Hurricane Charley Rips Through Florida and Carolinas

The strongest storm to strike Florida in over a decade unleashed its wrath on Friday, killing at least 15 people and rendering thousands homeless before slowing down. By Saturday, Christian and other humanitarian groups joined the governmental effort to assist the victims, dispatching hundreds of relief workers and disaster relief units with water, medical kits, food and blankets.

Hurricane Charley, a category 4 storm, hit the densely populated Florida coast with winds up to 145 mph. Along its path of destruction it flattened oceanfront homes and knocked electrical services to an estimated 2 million homes and businesses. Luckily, much of the area’s population had already evacuated either to shelters or to other cities, thereby limiting the death poll in Florida to five; Hurricane Andrew, the 1992 storm that cost the state $31 billion in damages, claimed the lives of 43 residents.

After hitting the Florida coast, Charley lifted off the ground, went across the open ocean and landed for the second time on South Carolina’s Grand Strand resort region before moving onto North Carolina.

Although Charley slowed to a 75 mph storm by its second landfall, it left behind many more victims: ten deaths have been confirmed and hundreds of people were unaccounted for. Many of these deaths came from the 31 mobile-parks in the area.

The fifteen total deaths in America add to Charley’s three victims in Cuba and one in Jamaica earlier in the week.

President Bush, who offered his condolences to the victims, said he would visit Florida on Sunday see the damage. Bush had already declared storm-struck counties as major disaster areas, thereby allowing federal relief funds to be used for this purpose.

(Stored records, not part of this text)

(* ===== verification/SendWorker.v ===== *)
(** * The send worker ([adapter/river/send_worker.go])

    The background job that delivers one email: rate limiting with local
    reservations, the claim by compare-and-set, the pre-send suppression
    re-check, the unsubscribe headers, rendering, the provider call and the
    retry policy. The worker's own memory (sender cache, reservations) is a
    component of the state next to the world [W] of the ports. *)
From stdpp Require Import base gmap strings list.
From Stdlib Require Import ZArith Ascii String Lia.
From S2P Require Import Prelude GoMonad Domain Ports Token EventProcessor.

(** ** Job results and machine integers *)

Record SendJobArgs := mkSendJobArgs {
  ja_EmailID : uuid;
  ja_TrackingID : string;
  ja_AdapterID : uuid;
  ja_Priority : Z;
}.

(** [InsertOpts] of the send jobs. *)
Definition send_MaxAttempts : Z := 5.

Definition sendBackoff (attempt : Z) : duration :=
  wrap64 (wrap64 (60 * shl1 (wrap64 (attempt - 1))) * Second)%Z.

Definition senderCacheTTL : duration := (10 * Minute)%Z.
Definition staleProcessingThreshold : duration := (10 * Minute)%Z.

(** [strings.TrimRight(s, "/")]. *)
Fixpoint drop_slashes (s : string) : string :=
  match s with
  | String c r => if Ascii.eqb c "/" then drop_slashes r else s
  | EmptyString => EmptyString
  end.
Definition TrimRightSlash (s : string) : string := srev (drop_slashes (srev s)).

(** ** The worker *)

(** The provider senders ([port.EmailSender] values): a type of handles with
    their methods and the optional error classifier. *)
Record SenderMethods (W S : Type) := mkSenderMethods {
  snd_Send : S -> OutgoingEmail -> M W string;
  snd_IsPermanent : S -> option (error -> bool);
}.
Arguments snd_Send {W S}. Arguments snd_IsPermanent {W S}.

(** [lastTouched] is [None] for the zero [time.Time]. *)
Record rateLimitReservation := mkReservation {
  rl_available : Z;
  rl_lastTouched : option gotime;
}.

Record WorkerState (S : Type) := mkWorkerState {
  wst_senderCache : gmap uuid (S * gotime);
  wst_rateLimits : gmap uuid rateLimitReservation;
  wst_cleanupRunning : bool;
  wst_lastCleanup : option gotime;
}.
Arguments wst_senderCache {S}. Arguments wst_rateLimits {S}.
Arguments wst_cleanupRunning {S}. Arguments wst_lastCleanup {S}.
Arguments mkWorkerState {S}.

Record AdapterRuntime (W S : Type) := mkAdapterRuntime {
  ar_GetByID : uuid -> M W Adapter;
  ar_Decrypt : string -> M W string;
  (** The configured factory or [DefaultAdapterSenderFactory]; [None] is a nil sender. *)
  ar_factory : Adapter -> string -> M W (option S);
}.
Arguments ar_GetByID {W S}. Arguments ar_Decrypt {W S}. Arguments ar_factory {W S}.

Record SendWorker (W S : Type) := mkSendWorker {
  wk_rt : Runtime W;
  wk_emailStore : EmailStore.t W;
  wk_Compile : string -> M W string;
  wk_RenderWithSystem : string -> injector_map -> fields_map -> gmap string string -> Res string;
  wk_AcquireBurst : option (uuid -> Z -> M W Z);
  wk_methods : SenderMethods W S;
  wk_sender : option S;
  wk_adapterRuntime : option (AdapterRuntime W S);
  wk_trackingBaseURL : string;
  wk_burst : Z;
  wk_reservationTTL : duration;
  wk_cleanupInterval : duration;
  wk_GetTypeBySlug : option (string -> list (option uuid) -> M W (option TemplateType));
  wk_GetUnsubscribeSigningKey : option (uuid -> M W string);
  wk_GetWorkspace : uuid -> M W (option Workspace);
  wk_publicBaseURL : string;
  wk_suppressionStore : option (uuid -> string -> M W (bool * string));
}.
Arguments wk_rt {W S}. Arguments wk_emailStore {W S}. Arguments wk_Compile {W S}.
Arguments wk_RenderWithSystem {W S}. Arguments wk_AcquireBurst {W S}. Arguments wk_methods {W S}. Arguments wk_sender {W S}.
Arguments wk_adapterRuntime {W S}. Arguments wk_trackingBaseURL {W S}. Arguments wk_burst {W S}.
Arguments wk_reservationTTL {W S}. Arguments wk_cleanupInterval {W S}. Arguments wk_GetTypeBySlug {W S}.
Arguments wk_GetUnsubscribeSigningKey {W S}. Arguments wk_GetWorkspace {W S}.
Arguments wk_publicBaseURL {W S}. Arguments wk_suppressionStore {W S}.

Section Worker.
Context `{GoStd} `{Codec} {W S : Type} (w : SendWorker W S).

(** The world and the worker's memory. *)
Abbreviation X := (W * WorkerState S)%type.

Definition set_limits (f : gmap uuid rateLimitReservation -> gmap uuid rateLimitReservation)
    (st : WorkerState S) : WorkerState S :=
  mkWorkerState (wst_senderCache st) (f (wst_rateLimits st)) (wst_cleanupRunning st) (wst_lastCleanup st).
Definition set_senders (f : gmap uuid (S * gotime) -> gmap uuid (S * gotime))
    (st : WorkerState S) : WorkerState S :=
  mkWorkerState (f (wst_senderCache st)) (wst_rateLimits st) (wst_cleanupRunning st) (wst_lastCleanup st).
(* ===== verification/Inbound.v ===== *)
(** * The webhook of the provider ([http/handler/provider_webhook.go])

    The public endpoint that receives the provider's events as SNS messages:
    signature, translation, destination, replay table, processor - in this
    order -, and its wiring ([app/wiring.go]). What a history of requests
    changes is the work of the processor on authentic messages, each once. *)
From stdpp Require Import base gmap strings list fin_maps.
From Stdlib Require Import ZArith NArith Ascii String Lia.
From S2P Require Import Prelude GoMonad Domain Ports Config Http.
From S2P Require Import Suppression EventProcessor Postgres Database Feedback SNS.

(** [io.ReadAll(io.LimitReader(body, n))]. *)
Class BodyReader := { ReadAll : Conn -> N -> Res string }.

(** ** The handler *)

Record SESWebhookHandler (W : Type) := mkSESWebhook {
  sh_Process : ProviderEvent -> M W unit;
  sh_verifier : option (string -> M W unit);
  sh_confirmer : option (string -> M W unit);
  sh_Translate : string -> M W (TranslateError + ParsedMessage);
  sh_replayStore : option (SNSReplayStore W);
  sh_replayWindow : duration;
  sh_expectedTopicArn : string;
  sh_expectedAccountID : string;
  sh_skipSignatureVerification : bool;
  sh_registeredTopicArns : gset string;
}.
Arguments mkSESWebhook {W}. Arguments sh_Process {W}. Arguments sh_verifier {W}. Arguments sh_confirmer {W}.
Arguments sh_Translate {W}. Arguments sh_replayStore {W}. Arguments sh_replayWindow {W}.
Arguments sh_expectedTopicArn {W}. Arguments sh_expectedAccountID {W}. Arguments sh_skipSignatureVerification {W}.
Arguments sh_registeredTopicArns {W}.

Definition SESWebhookHandlerOption (W : Type) : Type := SESWebhookHandler W -> SESWebhookHandler W.

Section Options.
Context {W : Type}.
Implicit Types (h : SESWebhookHandler W).

Definition WithSkipSignatureVerification (skip : bool) : SESWebhookHandlerOption W := fun h =>
  mkSESWebhook (sh_Process h) (sh_verifier h) (sh_confirmer h) (sh_Translate h) (sh_replayStore h) (sh_replayWindow h)
    (sh_expectedTopicArn h) (sh_expectedAccountID h) skip (sh_registeredTopicArns h).

Definition RegisterSNSBinding (topicArn : string) : SESWebhookHandlerOption W := fun h =>
  let topicArn := TrimSpace topicArn in
  if bool_decide (topicArn = "") then h
  else mkSESWebhook (sh_Process h) (sh_verifier h) (sh_confirmer h) (sh_Translate h) (sh_replayStore h) (sh_replayWindow h)
         (sh_expectedTopicArn h) (sh_expectedAccountID h) (sh_skipSignatureVerification h)
         ({[topicArn]} ∪ sh_registeredTopicArns h).

Definition WithSNSBinding (expectedTopicArn account : string) : SESWebhookHandlerOption W :=
  RegisterSNSBinding expectedTopicArn.

Definition WithExpectedSNSDestination (topicArn accountID : string) : SESWebhookHandlerOption W := fun h =>
  let topicArn := TrimSpace topicArn in
  let h := mkSESWebhook (sh_Process h) (sh_verifier h) (sh_confirmer h) (sh_Translate h) (sh_replayStore h)
             (sh_replayWindow h) topicArn (TrimSpace accountID) (sh_skipSignatureVerification h) (sh_registeredTopicArns h) in
  if bool_decide (topicArn = "") then h else RegisterSNSBinding topicArn h.

Definition WithSNSReplayStore (store : option (SNSReplayStore W)) (replayWindow : duration) : SESWebhookHandlerOption W := fun h =>
  mkSESWebhook (sh_Process h) (sh_verifier h) (sh_confirmer h) (sh_Translate h) store replayWindow
    (sh_expectedTopicArn h) (sh_expectedAccountID h) (sh_skipSignatureVerification h) (sh_registeredTopicArns h).

Definition NewSESWebhookHandler (processor : ProviderEvent -> M W unit) (verifier confirmer : option (string -> M W unit))
    (translate : string -> M W (TranslateError + ParsedMessage)) (opts : list (SESWebhookHandlerOption W))
  : SESWebhookHandler W :=
  fold_left (fun h opt => opt h) opts (mkSESWebhook processor verifier confirmer translate None 0 "" "" false ∅).

(** [HTTPSubscriptionConfirmer.ConfirmSubscription], over the client's [Do]. *)
Definition ConfirmSubscription (http_Get : string -> M W HttpResponse) (subscribeURL : string) : M W unit :=
  let! resp := http_Get subscribeURL in
  if (hr_Status resp <? 200)%Z || (300 <=? hr_Status resp)%Z
  then fail (EMsg ("SNS subscription confirmation failed: HTTP " +:+ Itoa (hr_Status resp))) else ret tt.
End Options.

Definition maxBodySize : N := 262144.

Section Handler.
Context `{GoStd} `{TimeParser} `{BodyReader} {W : Type} (h : SESWebhookHandler W).
#[local] Abbreviation Handler := (HandlerFunc W).

Definition snsAccountIDFromArn (topicArn : string) : Res string :=
  let invalid := Err (EMsg ("invalid SNS TopicArn " +:+ Quote topicArn)) in
  match Split topicArn ":" with
  | arn :: aws :: sns :: _ :: account :: _ :: _ =>
      if negb (bool_decide (arn = "arn")) || negb (bool_decide (aws = "aws")) || negb (bool_decide (sns = "sns")) then invalid
      else if bool_decide (account = "") then invalid else Ok account
  | _ => invalid
  end.

Definition validateExpectedSNSDestination (topicArn : string) : Res unit :=
  let expectedTopicArn := TrimSpace (sh_expectedTopicArn h) in
  if bool_decide (expectedTopicArn = "") then Ok tt
  else if negb (bool_decide (topicArn = expectedTopicArn)) then Err (EMsg ("unexpected SNS TopicArn " +:+ Quote topicArn))
  else
    let accountID := TrimSpace (sh_expectedAccountID h) in
    match (if bool_decide (accountID = "") then snsAccountIDFromArn expectedTopicArn else Ok accountID) with
    | Err e => Err e
    | Ok expectedAccountID =>
        match snsAccountIDFromArn topicArn with
        | Err e => Err e
        | Ok actualAccountID =>
            if negb (bool_decide (actualAccountID = expectedAccountID))
            then Err (EMsg ("unexpected SNS account " +:+ Quote actualAccountID)) else Ok tt
        end
    end.

Definition validateSNSBinding (topicArn : string) : Res unit :=
  if bool_decide (sh_registeredTopicArns h = ∅) then
    if bool_decide (TrimSpace (sh_expectedTopicArn h) = "") then Err (EMsg "SNS binding is not configured") else Ok tt
  else if negb (bool_decide (topicArn ∈ sh_registeredTopicArns h)) then Err (EMsg "unexpected TopicArn") else Ok tt.

Definition parseSNSReplayTimestamp (value : string) : Res gotime :=
  let ts := TrimSpace value in
  if bool_decide (ts = "") then Err (EMsg "missing timestamp")
  else match time_Parse RFC3339Nano ts with Ok parsed => Ok parsed | Err _ => time_Parse RFC3339 ts end.
Lemma send_recipients_response tenant ws c to ds w resp w' :
  m0 = mailbox w -> List.length to = List.length ds ->
  send_recipients s tenant ws c to ds w = (Ok resp, w') ->
  te_To <$> rs_TrackingIDs resp = dec_Address <$> ds /\ Forall (accounted m0 (mailbox w')) (rs_TrackingIDs resp) /\
  (exists t, t ∈ rs_TrackingIDs resp /\ te_Status t <> "failed") /\
  rs_Status resp = (if bool_decide (failures (rs_TrackingIDs resp) = 0%Z) then "accepted" else "partial").
Proof.
  intros Hm0 Hlen. unfold send_recipients, bind.
  destruct (for_fold ds _ _ w) as [[st|] w1] eqn:E; [|done].
  pose proof (for_fold_rule loop_ok (fun _ => True) ds (mkSendLoop [] 0 None) (send_recipient s tenant ws c) w) as Hr.
  rewrite E in Hr. destruct Hr as (_ & Hto & Hf & Hn); [unfold loop_ok; rewrite Hm0; by split_and!| |].
  { intros l1 d l2 st0 w0 _ Hl. destruct (send_recipient s tenant ws c st0 d w0) as [[st1|] w2] eqn:Es; [|done].
    by eapply send_recipient_loop. }
  case_bool_decide as Hall; [done|]. unfold ret. intros [= <- <-]. simpl.
  assert (Hl : List.length (sl_entries st) = List.length ds)
    by (apply (f_equal List.length) in Hto; by rewrite !length_fmap in Hto).
  split_and!; [done|done| |].
  - apply failures_all. rewrite Hl, <- Hlen, <- Hn. done.
  - rewrite <- Hn. assert (0 <= sl_failCount st)%Z by (rewrite Hn; unfold failures; lia).
    case_bool_decide; destruct (0 <? sl_failCount st)%Z eqn:Ez; rewrite ?Z.ltb_lt, ?Z.ltb_ge in Ez; lia || done.
Qed.
End Response.

(** The effective recipients of a send, and the copies, as its run from [w]
    computes them: the workspace and the tenant of the reference, the contents
    of the template there, then the workspace's and the type's policy for test
    recipients on the request's addresses. *)
Definition effective_recipients `{GoStd} (s : SendService Sys) (req : SendRequest) (w : Sys) (to cc bcc : list string) : Prop :=
  exists ref tenant ws c w1 w2,
    ParseRef (rq_Ref req) = Ok ref /\
    resolve_scope s (rq_AuthWorkspaceID req) ref w = (Ok (tenant, ws), w1) /\
    send_contents s req (ref_TemplateType ref) tenant ws w1 = (Ok c, w2) /\
    applyTestRecipientPolicy (Some ws) (Some (rt_TemplateType (ec_Resolved c))) (rq_To req) (rq_CC req) (rq_BCC req)
      = Ok (to, cc, bcc).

Meanwhile, the American Red Cross set up more than 250 disaster relief shelters in Florida and 40 in the Carolinas. Their staff members and volunteers have already begun providing dry clothing, meals, medical aid and counseling to the victims.

"This is our largest hurricane disaster operation since Hurricane Andrew," said Red Cross president Marty Evans.

The Salvation Army also mobilized relief workers around the Tampa area; workers had been stationed in the nearby State Disaster Command Center in Tampa prior to Charely’s landing to provide immediate assistance to the victims.
Kevin Smith, coordinator of the Center, explained on Thursday, “While we are mobilizing our forces in and around the Tampa Bay area, we know there will be effects from the storm inland that will also need our attention. This is certainly going to be a test of our resources.”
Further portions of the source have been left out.